EXERCISE: Find every line below where the word "ensureAll" occurs, then give how many you found and nothing else.
↓
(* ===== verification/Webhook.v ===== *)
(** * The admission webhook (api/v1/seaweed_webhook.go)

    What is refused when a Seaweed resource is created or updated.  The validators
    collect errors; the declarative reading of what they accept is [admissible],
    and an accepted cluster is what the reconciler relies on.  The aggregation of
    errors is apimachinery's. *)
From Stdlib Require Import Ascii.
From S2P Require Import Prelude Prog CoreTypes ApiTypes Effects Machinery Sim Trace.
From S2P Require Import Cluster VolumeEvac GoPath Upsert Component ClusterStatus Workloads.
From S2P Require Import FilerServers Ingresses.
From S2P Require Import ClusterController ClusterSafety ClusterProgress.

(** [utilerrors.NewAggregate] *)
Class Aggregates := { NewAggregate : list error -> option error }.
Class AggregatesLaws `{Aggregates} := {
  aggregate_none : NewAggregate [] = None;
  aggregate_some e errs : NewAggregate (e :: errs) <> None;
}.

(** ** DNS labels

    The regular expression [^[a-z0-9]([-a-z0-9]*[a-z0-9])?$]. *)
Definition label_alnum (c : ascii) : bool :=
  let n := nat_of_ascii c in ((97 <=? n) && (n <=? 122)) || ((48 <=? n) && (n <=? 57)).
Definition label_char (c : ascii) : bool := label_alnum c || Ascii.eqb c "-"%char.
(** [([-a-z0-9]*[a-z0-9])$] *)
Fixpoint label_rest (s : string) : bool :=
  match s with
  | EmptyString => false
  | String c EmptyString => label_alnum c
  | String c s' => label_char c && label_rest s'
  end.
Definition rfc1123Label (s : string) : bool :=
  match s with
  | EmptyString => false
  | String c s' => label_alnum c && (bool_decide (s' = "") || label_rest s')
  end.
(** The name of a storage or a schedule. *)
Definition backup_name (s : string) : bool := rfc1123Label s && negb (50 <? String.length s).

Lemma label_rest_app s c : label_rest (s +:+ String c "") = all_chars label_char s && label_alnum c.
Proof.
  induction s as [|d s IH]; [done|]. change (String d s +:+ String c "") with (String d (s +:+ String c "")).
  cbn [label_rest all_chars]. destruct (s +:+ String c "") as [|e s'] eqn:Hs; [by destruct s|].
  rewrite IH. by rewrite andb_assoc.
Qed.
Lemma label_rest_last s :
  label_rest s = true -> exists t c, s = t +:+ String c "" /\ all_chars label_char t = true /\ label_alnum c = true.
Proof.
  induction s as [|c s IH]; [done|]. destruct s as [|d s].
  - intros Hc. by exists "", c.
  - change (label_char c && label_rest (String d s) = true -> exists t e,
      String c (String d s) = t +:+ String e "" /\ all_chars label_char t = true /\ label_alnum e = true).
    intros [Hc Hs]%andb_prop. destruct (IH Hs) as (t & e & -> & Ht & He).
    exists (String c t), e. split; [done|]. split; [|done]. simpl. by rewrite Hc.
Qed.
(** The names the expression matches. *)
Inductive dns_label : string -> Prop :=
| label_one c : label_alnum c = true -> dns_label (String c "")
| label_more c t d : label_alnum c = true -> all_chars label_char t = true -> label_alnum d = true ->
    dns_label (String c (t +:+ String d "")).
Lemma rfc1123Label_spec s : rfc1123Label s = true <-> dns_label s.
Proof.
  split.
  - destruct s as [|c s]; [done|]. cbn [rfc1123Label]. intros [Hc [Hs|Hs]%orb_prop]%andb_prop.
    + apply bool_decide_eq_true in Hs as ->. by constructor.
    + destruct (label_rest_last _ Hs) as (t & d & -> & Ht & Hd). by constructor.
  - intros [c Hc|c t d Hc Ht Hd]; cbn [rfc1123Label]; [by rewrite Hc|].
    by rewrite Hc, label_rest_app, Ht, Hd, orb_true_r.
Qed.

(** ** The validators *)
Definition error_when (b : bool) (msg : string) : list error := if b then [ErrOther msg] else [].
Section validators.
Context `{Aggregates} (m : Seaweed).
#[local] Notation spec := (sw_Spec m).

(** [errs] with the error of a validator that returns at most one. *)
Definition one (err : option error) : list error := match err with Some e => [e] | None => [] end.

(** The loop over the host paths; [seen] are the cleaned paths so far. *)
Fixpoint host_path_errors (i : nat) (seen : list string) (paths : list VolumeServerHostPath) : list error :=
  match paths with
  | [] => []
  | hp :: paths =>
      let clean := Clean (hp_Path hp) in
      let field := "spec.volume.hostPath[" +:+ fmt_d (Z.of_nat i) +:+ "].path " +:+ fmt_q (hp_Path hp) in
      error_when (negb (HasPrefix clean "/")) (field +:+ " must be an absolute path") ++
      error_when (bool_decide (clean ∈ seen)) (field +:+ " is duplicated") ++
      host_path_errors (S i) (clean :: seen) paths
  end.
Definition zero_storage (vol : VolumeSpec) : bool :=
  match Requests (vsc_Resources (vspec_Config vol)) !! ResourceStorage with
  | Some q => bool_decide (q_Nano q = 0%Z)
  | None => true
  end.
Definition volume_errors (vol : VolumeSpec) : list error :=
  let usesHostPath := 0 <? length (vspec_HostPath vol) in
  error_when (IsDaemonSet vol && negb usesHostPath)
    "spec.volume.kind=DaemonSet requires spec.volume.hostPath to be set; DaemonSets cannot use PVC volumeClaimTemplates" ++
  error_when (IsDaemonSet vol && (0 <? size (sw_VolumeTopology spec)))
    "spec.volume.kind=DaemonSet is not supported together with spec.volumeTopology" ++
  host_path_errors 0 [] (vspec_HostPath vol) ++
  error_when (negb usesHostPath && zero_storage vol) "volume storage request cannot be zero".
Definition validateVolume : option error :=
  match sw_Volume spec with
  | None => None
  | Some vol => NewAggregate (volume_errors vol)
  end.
↑
↓
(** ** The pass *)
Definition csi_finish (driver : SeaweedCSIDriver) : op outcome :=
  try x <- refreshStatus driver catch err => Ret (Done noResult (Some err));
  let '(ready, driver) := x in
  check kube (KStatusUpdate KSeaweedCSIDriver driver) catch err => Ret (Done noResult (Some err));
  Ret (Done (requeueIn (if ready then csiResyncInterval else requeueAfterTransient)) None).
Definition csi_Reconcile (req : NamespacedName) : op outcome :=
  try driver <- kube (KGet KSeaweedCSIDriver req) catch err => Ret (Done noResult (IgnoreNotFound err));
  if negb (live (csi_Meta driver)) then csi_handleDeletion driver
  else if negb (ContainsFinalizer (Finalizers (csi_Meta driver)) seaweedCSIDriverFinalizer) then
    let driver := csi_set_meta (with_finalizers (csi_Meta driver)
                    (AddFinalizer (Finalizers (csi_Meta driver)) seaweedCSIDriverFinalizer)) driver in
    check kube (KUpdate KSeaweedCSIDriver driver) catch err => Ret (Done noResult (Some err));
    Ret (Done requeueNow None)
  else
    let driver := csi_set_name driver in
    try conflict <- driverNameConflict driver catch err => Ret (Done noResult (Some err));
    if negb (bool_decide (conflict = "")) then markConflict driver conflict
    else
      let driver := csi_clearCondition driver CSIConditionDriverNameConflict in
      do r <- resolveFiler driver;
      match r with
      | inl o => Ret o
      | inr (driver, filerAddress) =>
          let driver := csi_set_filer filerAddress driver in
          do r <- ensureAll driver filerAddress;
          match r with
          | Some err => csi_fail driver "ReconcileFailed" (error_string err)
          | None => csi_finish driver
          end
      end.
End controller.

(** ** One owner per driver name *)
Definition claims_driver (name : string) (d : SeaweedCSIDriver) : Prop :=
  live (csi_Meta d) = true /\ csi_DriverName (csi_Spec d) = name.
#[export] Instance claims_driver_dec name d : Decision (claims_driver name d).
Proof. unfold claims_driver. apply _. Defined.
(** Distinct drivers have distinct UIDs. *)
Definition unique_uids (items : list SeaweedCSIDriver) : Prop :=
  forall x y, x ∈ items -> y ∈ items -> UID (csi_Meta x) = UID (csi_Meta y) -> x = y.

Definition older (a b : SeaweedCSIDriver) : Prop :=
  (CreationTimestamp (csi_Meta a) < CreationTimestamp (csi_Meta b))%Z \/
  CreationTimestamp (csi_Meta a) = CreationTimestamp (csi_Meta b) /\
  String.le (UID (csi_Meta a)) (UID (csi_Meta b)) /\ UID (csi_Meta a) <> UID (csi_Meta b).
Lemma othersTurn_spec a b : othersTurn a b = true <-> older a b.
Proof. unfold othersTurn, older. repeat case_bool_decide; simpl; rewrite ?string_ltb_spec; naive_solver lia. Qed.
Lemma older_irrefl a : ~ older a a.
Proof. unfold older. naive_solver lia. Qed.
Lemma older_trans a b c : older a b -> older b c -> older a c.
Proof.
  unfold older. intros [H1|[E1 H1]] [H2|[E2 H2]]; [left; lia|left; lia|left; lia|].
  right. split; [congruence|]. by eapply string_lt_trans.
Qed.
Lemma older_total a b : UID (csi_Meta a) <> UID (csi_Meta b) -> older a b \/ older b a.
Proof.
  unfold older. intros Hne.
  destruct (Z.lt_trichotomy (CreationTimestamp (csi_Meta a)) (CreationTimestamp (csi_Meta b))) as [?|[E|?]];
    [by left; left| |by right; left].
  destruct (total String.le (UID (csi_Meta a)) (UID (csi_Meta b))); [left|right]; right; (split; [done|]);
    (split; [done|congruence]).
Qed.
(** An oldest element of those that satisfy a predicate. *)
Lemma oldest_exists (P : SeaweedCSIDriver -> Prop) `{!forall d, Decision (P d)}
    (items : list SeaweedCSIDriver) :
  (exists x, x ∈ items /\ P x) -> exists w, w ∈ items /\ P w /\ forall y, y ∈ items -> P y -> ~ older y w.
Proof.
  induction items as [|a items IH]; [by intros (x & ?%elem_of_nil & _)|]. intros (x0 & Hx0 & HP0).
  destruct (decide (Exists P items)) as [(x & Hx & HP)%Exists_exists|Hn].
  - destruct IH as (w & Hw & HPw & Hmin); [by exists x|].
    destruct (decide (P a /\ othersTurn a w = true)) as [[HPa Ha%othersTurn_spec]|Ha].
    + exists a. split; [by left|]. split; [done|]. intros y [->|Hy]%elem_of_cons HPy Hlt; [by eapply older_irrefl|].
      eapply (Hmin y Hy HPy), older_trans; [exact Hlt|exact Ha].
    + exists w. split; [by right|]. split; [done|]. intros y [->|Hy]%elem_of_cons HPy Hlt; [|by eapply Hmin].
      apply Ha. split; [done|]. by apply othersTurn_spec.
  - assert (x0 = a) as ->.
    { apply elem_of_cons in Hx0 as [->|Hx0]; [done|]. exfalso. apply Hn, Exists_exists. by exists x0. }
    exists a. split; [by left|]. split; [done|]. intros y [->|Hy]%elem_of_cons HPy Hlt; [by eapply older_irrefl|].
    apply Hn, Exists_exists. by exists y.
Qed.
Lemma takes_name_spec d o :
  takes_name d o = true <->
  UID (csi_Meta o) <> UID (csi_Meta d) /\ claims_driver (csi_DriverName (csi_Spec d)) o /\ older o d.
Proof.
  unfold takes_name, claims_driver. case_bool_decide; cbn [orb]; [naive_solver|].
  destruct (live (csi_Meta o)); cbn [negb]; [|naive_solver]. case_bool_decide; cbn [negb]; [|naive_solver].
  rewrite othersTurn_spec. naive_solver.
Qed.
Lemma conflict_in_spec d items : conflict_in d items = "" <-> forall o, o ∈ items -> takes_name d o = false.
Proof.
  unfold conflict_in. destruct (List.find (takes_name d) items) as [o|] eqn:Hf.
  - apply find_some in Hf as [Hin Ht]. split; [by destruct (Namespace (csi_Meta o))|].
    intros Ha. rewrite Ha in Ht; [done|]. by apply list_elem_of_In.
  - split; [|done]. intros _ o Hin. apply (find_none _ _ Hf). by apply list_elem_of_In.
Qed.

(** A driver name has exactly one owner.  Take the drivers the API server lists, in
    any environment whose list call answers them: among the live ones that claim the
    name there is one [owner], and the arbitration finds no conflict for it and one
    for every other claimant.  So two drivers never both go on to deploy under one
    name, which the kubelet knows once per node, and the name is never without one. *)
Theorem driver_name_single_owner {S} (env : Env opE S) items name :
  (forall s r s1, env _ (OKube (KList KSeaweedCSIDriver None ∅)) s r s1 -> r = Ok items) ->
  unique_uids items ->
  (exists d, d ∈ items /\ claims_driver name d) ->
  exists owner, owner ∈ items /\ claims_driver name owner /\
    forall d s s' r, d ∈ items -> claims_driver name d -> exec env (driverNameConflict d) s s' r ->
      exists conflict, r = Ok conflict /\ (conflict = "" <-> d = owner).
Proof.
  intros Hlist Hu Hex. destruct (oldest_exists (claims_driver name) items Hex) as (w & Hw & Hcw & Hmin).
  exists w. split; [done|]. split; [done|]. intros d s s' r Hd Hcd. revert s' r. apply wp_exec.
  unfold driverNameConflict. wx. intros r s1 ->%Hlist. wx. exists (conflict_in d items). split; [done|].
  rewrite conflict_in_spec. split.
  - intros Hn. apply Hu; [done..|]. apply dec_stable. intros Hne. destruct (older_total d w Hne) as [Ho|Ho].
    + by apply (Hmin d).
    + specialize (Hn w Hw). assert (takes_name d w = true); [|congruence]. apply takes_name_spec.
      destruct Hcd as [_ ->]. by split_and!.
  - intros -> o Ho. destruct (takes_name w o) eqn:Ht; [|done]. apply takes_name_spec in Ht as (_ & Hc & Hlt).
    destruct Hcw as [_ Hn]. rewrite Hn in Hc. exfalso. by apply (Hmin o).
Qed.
↑
↓
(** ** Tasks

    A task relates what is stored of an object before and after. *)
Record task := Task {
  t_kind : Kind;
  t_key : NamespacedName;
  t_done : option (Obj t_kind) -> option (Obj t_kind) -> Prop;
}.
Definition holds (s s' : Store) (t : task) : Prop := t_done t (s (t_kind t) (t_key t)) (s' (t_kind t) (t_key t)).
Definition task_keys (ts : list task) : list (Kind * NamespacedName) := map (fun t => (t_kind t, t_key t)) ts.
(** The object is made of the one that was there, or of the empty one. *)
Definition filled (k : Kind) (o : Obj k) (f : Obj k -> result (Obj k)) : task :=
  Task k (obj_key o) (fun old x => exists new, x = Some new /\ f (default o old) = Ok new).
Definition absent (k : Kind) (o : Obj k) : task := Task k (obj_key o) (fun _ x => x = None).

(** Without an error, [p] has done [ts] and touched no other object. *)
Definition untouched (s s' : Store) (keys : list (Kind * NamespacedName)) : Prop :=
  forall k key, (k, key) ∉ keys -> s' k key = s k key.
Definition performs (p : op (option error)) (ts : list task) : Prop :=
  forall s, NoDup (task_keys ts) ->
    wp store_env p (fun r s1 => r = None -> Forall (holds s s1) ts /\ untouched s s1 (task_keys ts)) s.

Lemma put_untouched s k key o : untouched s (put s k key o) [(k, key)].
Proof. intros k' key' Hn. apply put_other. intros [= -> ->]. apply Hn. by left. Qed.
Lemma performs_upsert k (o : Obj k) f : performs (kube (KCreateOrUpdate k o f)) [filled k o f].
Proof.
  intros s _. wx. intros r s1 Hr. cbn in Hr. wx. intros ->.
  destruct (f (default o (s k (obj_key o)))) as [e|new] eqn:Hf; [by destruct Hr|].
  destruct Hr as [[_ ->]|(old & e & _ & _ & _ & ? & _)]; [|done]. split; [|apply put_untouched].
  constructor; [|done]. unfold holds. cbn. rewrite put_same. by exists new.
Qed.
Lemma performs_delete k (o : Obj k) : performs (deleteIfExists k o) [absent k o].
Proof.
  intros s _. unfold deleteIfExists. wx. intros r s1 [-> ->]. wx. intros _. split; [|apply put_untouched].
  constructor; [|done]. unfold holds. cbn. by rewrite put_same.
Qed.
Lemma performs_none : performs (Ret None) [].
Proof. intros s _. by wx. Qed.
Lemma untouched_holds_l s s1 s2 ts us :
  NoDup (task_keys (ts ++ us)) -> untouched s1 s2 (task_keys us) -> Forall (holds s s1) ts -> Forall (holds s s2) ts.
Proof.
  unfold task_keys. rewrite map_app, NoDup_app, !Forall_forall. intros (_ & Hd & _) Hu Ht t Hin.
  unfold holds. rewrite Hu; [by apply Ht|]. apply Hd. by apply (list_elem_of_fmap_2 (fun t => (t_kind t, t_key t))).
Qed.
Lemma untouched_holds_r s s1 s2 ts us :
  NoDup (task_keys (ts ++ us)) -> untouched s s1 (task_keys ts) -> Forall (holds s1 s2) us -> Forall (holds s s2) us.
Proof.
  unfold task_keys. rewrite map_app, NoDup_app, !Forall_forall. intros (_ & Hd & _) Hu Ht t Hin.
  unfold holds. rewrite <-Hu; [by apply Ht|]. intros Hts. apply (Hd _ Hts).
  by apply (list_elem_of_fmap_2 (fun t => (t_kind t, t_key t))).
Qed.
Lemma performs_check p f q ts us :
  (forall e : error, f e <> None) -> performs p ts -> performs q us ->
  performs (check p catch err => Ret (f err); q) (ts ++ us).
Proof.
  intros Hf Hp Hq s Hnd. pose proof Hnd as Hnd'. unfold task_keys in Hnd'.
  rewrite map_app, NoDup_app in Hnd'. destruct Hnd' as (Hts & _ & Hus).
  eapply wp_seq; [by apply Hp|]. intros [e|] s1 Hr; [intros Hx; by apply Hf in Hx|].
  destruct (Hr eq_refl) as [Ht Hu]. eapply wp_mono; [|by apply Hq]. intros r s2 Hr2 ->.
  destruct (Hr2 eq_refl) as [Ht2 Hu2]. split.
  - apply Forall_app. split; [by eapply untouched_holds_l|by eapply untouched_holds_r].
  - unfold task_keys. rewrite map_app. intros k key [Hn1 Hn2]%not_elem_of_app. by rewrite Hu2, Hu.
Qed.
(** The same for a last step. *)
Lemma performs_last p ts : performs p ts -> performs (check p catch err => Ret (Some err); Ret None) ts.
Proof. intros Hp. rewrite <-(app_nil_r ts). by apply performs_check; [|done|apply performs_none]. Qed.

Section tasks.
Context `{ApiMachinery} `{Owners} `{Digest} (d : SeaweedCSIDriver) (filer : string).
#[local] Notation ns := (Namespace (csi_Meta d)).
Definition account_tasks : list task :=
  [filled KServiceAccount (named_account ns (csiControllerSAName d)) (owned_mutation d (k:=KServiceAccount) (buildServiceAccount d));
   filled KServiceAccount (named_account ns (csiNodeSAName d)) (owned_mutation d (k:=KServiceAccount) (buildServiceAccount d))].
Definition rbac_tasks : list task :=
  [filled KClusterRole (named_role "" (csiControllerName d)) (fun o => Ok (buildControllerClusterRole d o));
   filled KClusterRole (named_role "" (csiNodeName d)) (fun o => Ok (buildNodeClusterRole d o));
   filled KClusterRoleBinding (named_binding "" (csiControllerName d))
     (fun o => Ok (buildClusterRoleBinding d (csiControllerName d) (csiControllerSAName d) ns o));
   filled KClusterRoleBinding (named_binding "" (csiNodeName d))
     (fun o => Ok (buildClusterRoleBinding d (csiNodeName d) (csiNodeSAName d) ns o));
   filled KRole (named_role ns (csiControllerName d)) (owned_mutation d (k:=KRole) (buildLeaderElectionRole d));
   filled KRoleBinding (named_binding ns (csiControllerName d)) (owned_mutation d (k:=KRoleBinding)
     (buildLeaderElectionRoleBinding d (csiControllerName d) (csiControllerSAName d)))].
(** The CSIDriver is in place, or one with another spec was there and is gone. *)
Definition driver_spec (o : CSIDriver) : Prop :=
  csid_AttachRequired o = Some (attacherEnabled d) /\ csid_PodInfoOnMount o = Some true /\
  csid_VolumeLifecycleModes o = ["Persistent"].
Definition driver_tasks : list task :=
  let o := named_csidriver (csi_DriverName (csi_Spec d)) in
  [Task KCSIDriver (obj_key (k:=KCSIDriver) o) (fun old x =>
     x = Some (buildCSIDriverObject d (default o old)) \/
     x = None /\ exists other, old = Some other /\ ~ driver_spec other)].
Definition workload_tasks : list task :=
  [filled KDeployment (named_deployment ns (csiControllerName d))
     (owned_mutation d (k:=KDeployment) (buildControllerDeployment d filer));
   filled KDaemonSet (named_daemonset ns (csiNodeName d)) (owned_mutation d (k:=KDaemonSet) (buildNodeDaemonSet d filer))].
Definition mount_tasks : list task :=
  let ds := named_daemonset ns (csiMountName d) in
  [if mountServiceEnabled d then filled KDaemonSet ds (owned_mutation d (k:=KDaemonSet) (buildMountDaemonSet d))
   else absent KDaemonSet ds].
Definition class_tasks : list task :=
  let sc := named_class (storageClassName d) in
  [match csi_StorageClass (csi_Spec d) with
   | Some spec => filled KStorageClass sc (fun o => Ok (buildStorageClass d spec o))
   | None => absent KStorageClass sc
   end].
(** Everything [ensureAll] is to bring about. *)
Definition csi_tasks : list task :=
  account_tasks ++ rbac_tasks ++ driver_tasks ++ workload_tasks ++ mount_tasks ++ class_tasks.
↑
EXERCISE ANSWER: 2